Background: The interpregnancy interval (IPI) is defined as the time between a live birth or stillbirth and the onset of a subsequent pregnancy. Short IPIs (60 months) have been associated with congenital anomalies, labor dystocia, and pre-eclampsia. While patients receive a great deal of counseling regarding contraception, it is unclear if they receive counseling about the IPI.
Purpose: To assess prenatal care providers’ knowledge of the recommended IPI, determine whether or not they provide counseling on the IPI, and if provided, what recommendations they make.
To assess if prenatal care patients are aware that short IPIs are associated with adverse obstetric outcomes.

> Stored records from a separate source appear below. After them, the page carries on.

(** The keys of waiting increments. *)
Definition incrKeys (l : list (writeReq * Z)) : list bytes :=
  omap (fun x => if rq_op x.1 =? opIncr then Some (rq_key x.1) else None) l.

Lemma elem_of_incrKeys key l : key ∈ incrKeys l <-> exists x, x ∈ l /\ rq_op x.1 = opIncr /\ rq_key x.1 = key.
Proof.
  unfold incrKeys. rewrite list_elem_of_omap. split; intros (x & Hx & E); exists x; (split; [done|]).
  - destruct (Z.eqb_spec (rq_op x.1) opIncr); [|done]. by injection E.
  - destruct E as [-> ->]. done.
Qed.

Lemma incrKeys_app l l' : incrKeys (l ++ l') = incrKeys l ++ incrKeys l'.
Proof. apply omap_app. Qed.

Section simulation.
Context (aesEncrypt : bytes -> bytes -> bytes).
Hypothesis aes_wf : forall k b, wf_bytes (aesEncrypt k b).
Context (reg : option KeyRegistry).
Hypothesis reg_ok : registry_ok reg.
Context (fileSize : Table -> Z) (opts : Options).
Notation inv := (eng_inv aesEncrypt reg).
Notation step := (sys_step aesEncrypt fileSize opts).

Record sys_inv (s : Sys) (sp : LogSpec) (g : Ghost) : Prop := {
  sy_eng : inv (s_e s) g [] (s_pending s).*2;
  sy_room : room (e_vl (s_e s)) 0;
  sy_oracle : exists txns, oracle_inv (e_oracle (s_e s)) (s_open s) txns;
  sy_await : forall x, x ∈ s_pending s -> req_ok x.1 /\ x.2 ∈ awaiting (e_oracle (s_e s));
  sy_incr : forall x, x ∈ s_pending s -> incr_after sp x.1 x.2;
  sy_alone : NoDup (incrKeys (s_pending s));
  sy_marks : forall key v, sp_incr sp !! key = Some v -> v <= nextTs (e_oracle (s_e s));
  sy_log : g_log g = sp_log sp;
  sy_honest : honest (sp_log sp);
  sy_floor : g_floor g <= appliedTs (e_oracle (s_e s)) /\ forall ts, ts ∈ s_open s -> g_floor g <= ts;
  sy_time : g_time g <= s_now s;
  sy_gc : forall fid gcTs total, (fid, gcTs, total) ∈ s_gc s -> (fid, total) ∈ g_sealed g;
  sy_snaps : (sp_snaps sp).*1 = s_open s;
  sy_snap : forall x, x ∈ sp_snaps sp -> snap_ok (sp_log sp) x;
}.

Lemma sys_clock s sp g :
  sys_inv s sp g -> 1 <= appliedTs (e_oracle (s_e s)) <= nextTs (e_oracle (s_e s)) /\ nextTs (e_oracle (s_e s)) < max_u64.
Proof. intros Hs. destruct (sy_oracle _ _ _ Hs) as [txns Ho]. by apply (oi_clock _ _ _ Ho). Qed.

(** A step that changes neither the clock of the oracle nor the log. *)
Lemma sys_quiet s sp g e' g' gc' now' :
  sys_inv s sp g -> inv e' g' [] (s_pending s).*2 -> e_oracle e' = e_oracle (s_e s) -> room (e_vl e') 0 ->
  g_log g' = g_log g -> g_floor g' <= Z.max (g_floor g) (Oracle_MinReadTs (e_oracle (s_e s))) -> g_time g' <= now' ->
  (forall fid gcTs total, (fid, gcTs, total) ∈ gc' -> (fid, total) ∈ g_sealed g') ->
  sys_inv (mkSys e' (s_pending s) (s_open s) gc' now') sp g'.
Proof.
  intros [] Hi Ho Hr Hlog Hfl Ht Hgc. destruct sy_oracle0 as [txns Hor].
  pose proof (MinReadTs_spec _ _ (appliedTs (e_oracle (s_e s))) (oi_wm _ _ _ Hor)) as Hmin.
  pose proof (fun r => MinReadTs_le _ _ (appliedTs (e_oracle (s_e s))) r (oi_wm _ _ _ Hor)) as Hle.
  fold (Oracle_MinReadTs (e_oracle (s_e s))) in *. split; cbn [s_e s_pending s_open s_gc s_now]; rewrite ?Ho, ?Hlog; try done.
  - by exists txns.
  - destruct sy_floor0 as [H1 H2]. split.
    + destruct Hmin as [Hmin|Hmin]; [lia|]. pose proof (oi_live _ _ _ Hor _ Hmin). lia.
    + intros ts Hts. specialize (H2 ts Hts). specialize (Hle ts Hts). lia.
Qed.

(** *** Versions *)

Lemma inv_clock e g sp pd o' :
  inv e g sp pd -> 0 <= nextTs (e_oracle e) -> nextTs o' = nextTs (e_oracle e) + 1 -> inv (set_oracle e o') g sp (nextTs o' :: pd).
Proof.
  intros [] H0 Ho. split; try done; cbn [set_oracle e_oracle]; rewrite ?Ho.
  - lia.
  - intros a Ha. specialize (ei_next a Ha). lia.
  - destruct ei_pd as (H1 & H2 & H3). split; [|split].
    + constructor; [lia|]. eapply Forall_impl; [exact H1|]. cbn. lia.
    + constructor; [|done]. intros Hin. rewrite Forall_forall in H1. specialize (H1 _ Hin). cbn in H1. lia.
    + intros a Ha [E|Hin]%elem_of_cons; [|by apply (H3 a)]. specialize (ei_next a Ha). lia.
  - change (sl_versionCounter (e_memTable e) <= nextTs (e_oracle e) + 1). lia.
Qed.

Lemma inv_nextSeq e g sp pd n :
  inv e g sp pd -> lsm_nextSeq (e_lsm e) <= n -> inv (set_lsm e (set_nextSeq (e_lsm e) n)) g sp pd.
Proof.
  intros [] Hn. split; try done.
  - unfold queue_ok in *. cbn. destruct (e_immMemTable e); [|done]. destruct (e_flushChan e) as [|t [|]]; try done.
    destruct ei_queue as (H1 & H2 & H3 & H4). split_and!; [done|done|lia|done].
  - by apply lsm_ok_nextSeq.
  - cbn. lia.
Qed.

(** A request with a new version waits. *)
Lemma sys_wait s sp g r seq o' e' :
  sys_inv s sp g -> req_ok r -> incr_free s r -> seq = nextTs o' -> (exists txns, oracle_inv o' (s_open s) txns) -> nextTs o' = nextTs (e_oracle (s_e s)) + 1 ->
  appliedTs o' = appliedTs (e_oracle (s_e s)) -> awaiting o' = {[nextTs o']} ∪ awaiting (e_oracle (s_e s)) ->
  (exists n, lsm_nextSeq (e_lsm (s_e s)) <= n /\ e' = set_lsm (set_oracle (s_e s) o') (set_nextSeq (e_lsm (s_e s)) n)) ->
  sys_inv (mkSys e' ((r, seq) :: s_pending s) (s_open s) (s_gc s) (s_now s)) sp g.
Proof.
  intros Hs Hr Hfree -> Ho Hnx Hap Haw (n & Hn & ->). pose proof (sys_clock _ _ _ Hs) as Hc. destruct Hs.
  split; try done; cbn [s_e s_pending s_open s_gc s_now].
  - apply (inv_nextSeq (set_oracle (s_e s) o')); [|done]. apply inv_clock; [done|lia|done].
  - intros x [->|Hx]%elem_of_cons; cbn; rewrite Haw; [split; [done|set_solver]|]. destruct (sy_await0 x Hx). split; [done|set_solver].
  - intros x [->|Hx]%elem_of_cons; [|by apply sy_incr0]. intros _. cbn.
    destruct (sp_incr sp !! rq_key r) as [v|] eqn:Ev; [|cbn; lia]. specialize (sy_marks0 _ _ Ev). cbn. lia.
  - unfold incrKeys. cbn [omap list_omap fst]. destruct (Z.eqb_spec (rq_op r) opIncr) as [E|]; [|done].
    apply NoDup_cons. split; [|done]. intros (x & Hx & Hop & Hk)%elem_of_incrKeys. by apply (Hfree E x).
  - intros key v Hv. specialize (sy_marks0 _ _ Hv). cbn. lia.
  - cbn. by rewrite Hap.
Qed.

Lemma set_lsm_same e o : set_lsm (set_oracle e o) (set_nextSeq (e_lsm e) (lsm_nextSeq (e_lsm e))) = set_oracle e o.
Proof. destruct e as [? ? l]. by destruct l. Qed.

Lemma sim_assign s sp g r seq e' :
  sys_inv s sp g -> req_ok r -> rq_seq r = 0 -> incr_free s r -> nextTs (e_oracle (s_e s)) + 1 < max_u64 -> assignSeq r (s_e s) = Some (seq, e') ->
  sys_inv (mkSys e' ((r, seq) :: s_pending s) (s_open s) (s_gc s) (s_now s)) sp g.
Proof.
  intros Hs Hr Hz Hfree Hnx. unfold assignSeq, getE, mbind, eng_bind. rewrite Hz. destruct (sy_oracle _ _ _ Hs) as [txns Ho].
  destruct (assignTs_inv _ _ _ Ho Hnx) as [E1 E2]. pose proof (sys_clock _ _ _ Hs) as Hc. unfold NewCommitTs. change (0 =? 0) with true. cbv iota.
  unfold assignTsLocked in *. cbn [fst snd] in *. rewrite u64_id in * by (unfold is_u64, max_u64 in *; lia).
  unfold putE, mret, eng_ret. intros [= <- <-].
  match goal with |- context [set_oracle _ ?o] => apply (sys_wait s sp g r _ o) end; try done; [by exists txns|].
  eexists. split; [|reflexivity]. case_if; lia.
Qed.

Lemma sim_commit s sp g r readTs rf wf ts o' :
  sys_inv s sp g -> req_ok r -> rq_op r = 0 -> readTs ∈ s_open s -> nextTs (e_oracle (s_e s)) + 1 < max_u64 ->
  checkAndCommitInternal (e_oracle (s_e s)) readTs rf wf = (Ok ts, o') ->
  sys_inv (mkSys (set_oracle (s_e s) o') ((r, ts) :: s_pending s) (s_open s) (s_gc s) (s_now s)) sp g.
Proof.
  intros Hs Hr Hop Hrd Hnx Hcc. destruct (sy_oracle _ _ _ Hs) as [txns Ho].
  destruct (checkAndCommitInternal_spec _ _ _ readTs rf wf Ho Hrd Hnx) as [[_ E]|(_ & o2 & E & Ho2 & Hn2 & Ha2 & Hw2)]; rewrite E in Hcc; [done|].
  injection Hcc as <- <-. rewrite <- Hn2 in Hw2. apply (sys_wait s sp g r _ o2); try done; [by intros E1; rewrite Hop in E1|by eexists|].
  exists (lsm_nextSeq (e_lsm (s_e s))). split; [lia|]. by rewrite set_lsm_same.
Qed.

(** *** Applying *)

Lemma MarkApplied_facts o live txns ts :
  oracle_inv o live txns -> oracle_inv (MarkApplied o ts) live txns /\ appliedTs o <= appliedTs (MarkApplied o ts) /\
    forall x, x ∈ awaiting o -> x <> ts -> x ∈ awaiting (MarkApplied o ts).
Proof.
  intros Ho. split; [by apply MarkApplied_inv|]. unfold MarkApplied. case_if; [split; [lia|done]|].
  destruct (advance_inv (set_awaiting o (awaiting o ∖ {[ts]})) live txns) as (_ & Hle & _).
  { apply set_awaiting_inv; [done|set_solver]. }
  split; [exact Hle|]. intros x Hx Hne. cbn. set_solver.
Qed.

Methods: Of patients greater than 24 weeks gestation seeking prenatal care at the UIC Center for Women’s Health between November 2014 and March 2015, 330 patients were approached and 281 completed the survey. Descriptive statistics, chi-square analysis and multivariable logistic regression were used for data analysis.
Secondly, 6,685 prenatal care providers were randomly selected to receive a survey between January and April 2015 with 344 responses collected. Descriptive statistics were performed.

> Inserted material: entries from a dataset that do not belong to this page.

Lemma counts_step key evs sp ev sp' :
  counts key evs sp -> log_step sp ev sp' -> counter_only key ev ->
  (forall m, sp_incr sp' !! key = Some m -> m <= max_u64) -> counts key (ev :: evs) sp'.
Proof.
  intros Hc Hst Honly Hb. destruct Hst as [sp now r seq out Hfresh Hafter| | | | | |]; try exact Hc.
  destruct (decide (rq_op r = opIncr /\ rq_key r = key)) as [[Hop Hk]|Hno].
  { apply counts_hit; try done. apply Hb. cbn [sp_incr]. unfold incr_mark. by rewrite Hop, Z.eqb_refl, Hk, lookup_insert_eq. }
  apply counts_miss; [done|done|]. intros u Hu Hku. rewrite <- Permutation_rev in Hu. destruct (decide (rq_op r = opIncr)) as [Hop|Hop].
  - unfold out, logRequest in Hu. rewrite Hop in Hu. change (opIncr =? opIncr) with true in Hu. cbv iota in Hu.
    apply logIncr_key in Hu. apply Hno. split; [done|congruence].
  - destruct Honly as [?|[H1 H2]]; [done|]. destruct (logRequest_keys _ _ _ _ _ Hu); congruence.
Qed.

Section counters.
Context (aesEncrypt : bytes -> bytes -> bytes).
Hypothesis aes_wf : forall k b, wf_bytes (aesEncrypt k b).
Context (opts : OpenOptions) (ow : OpenWorld).
Hypothesis reg_ok : registry_ok (oo_registry opts).
Hypothesis ivs_ok : (forall f, iv_ok (ow_ivs ow f)) /\ iv_ok (wd_ivWal (ow_world ow)).
Context (fileSize : Table -> Z) (copts : Options).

Findings: Patient Survey: Women who did not pursue education beyond high school had a decreased likelihood of being familiar with the IPI and of being aware that a short IPI can adversely affect neonatal outcomes. Those women receiving prenatal care from certified nurse-midwives were less likely to be aware that a short IPI can affect maternal health as compared to those women receiving prenatal care from obstetricians and maternal fetal medicine specialists. Non-Hispanic Black and Hispanic race/ethnicity were associated with a decreased likelihood of being familiar with the IPI, as compared to Non-Hispanic White women. In addition, Non-Hispanic Black race/ethnicity was associated with a decreased likelihood of being aware that a short IPI can adversely affect maternal health, as compared to Non-Hispanic White women.
Provider Survey: The majority of prenatal care providers were aware that short IPIs can be associated with adverse maternal and perinatal outcomes, but far fewer were aware that long IPIs can be similarly associated with adverse outcomes. A higher proportion of certified nurse-midwives, as compared to family medicine physicians and obstetrician/gynecologists, counsel all or most of their patients on the optimal IPI.
Conclusions: There is a gap in communication between patients and providers about the IPI. Increases in patient and provider awareness about the importance of discussing ideal birth spacing may improve reproductive life planning.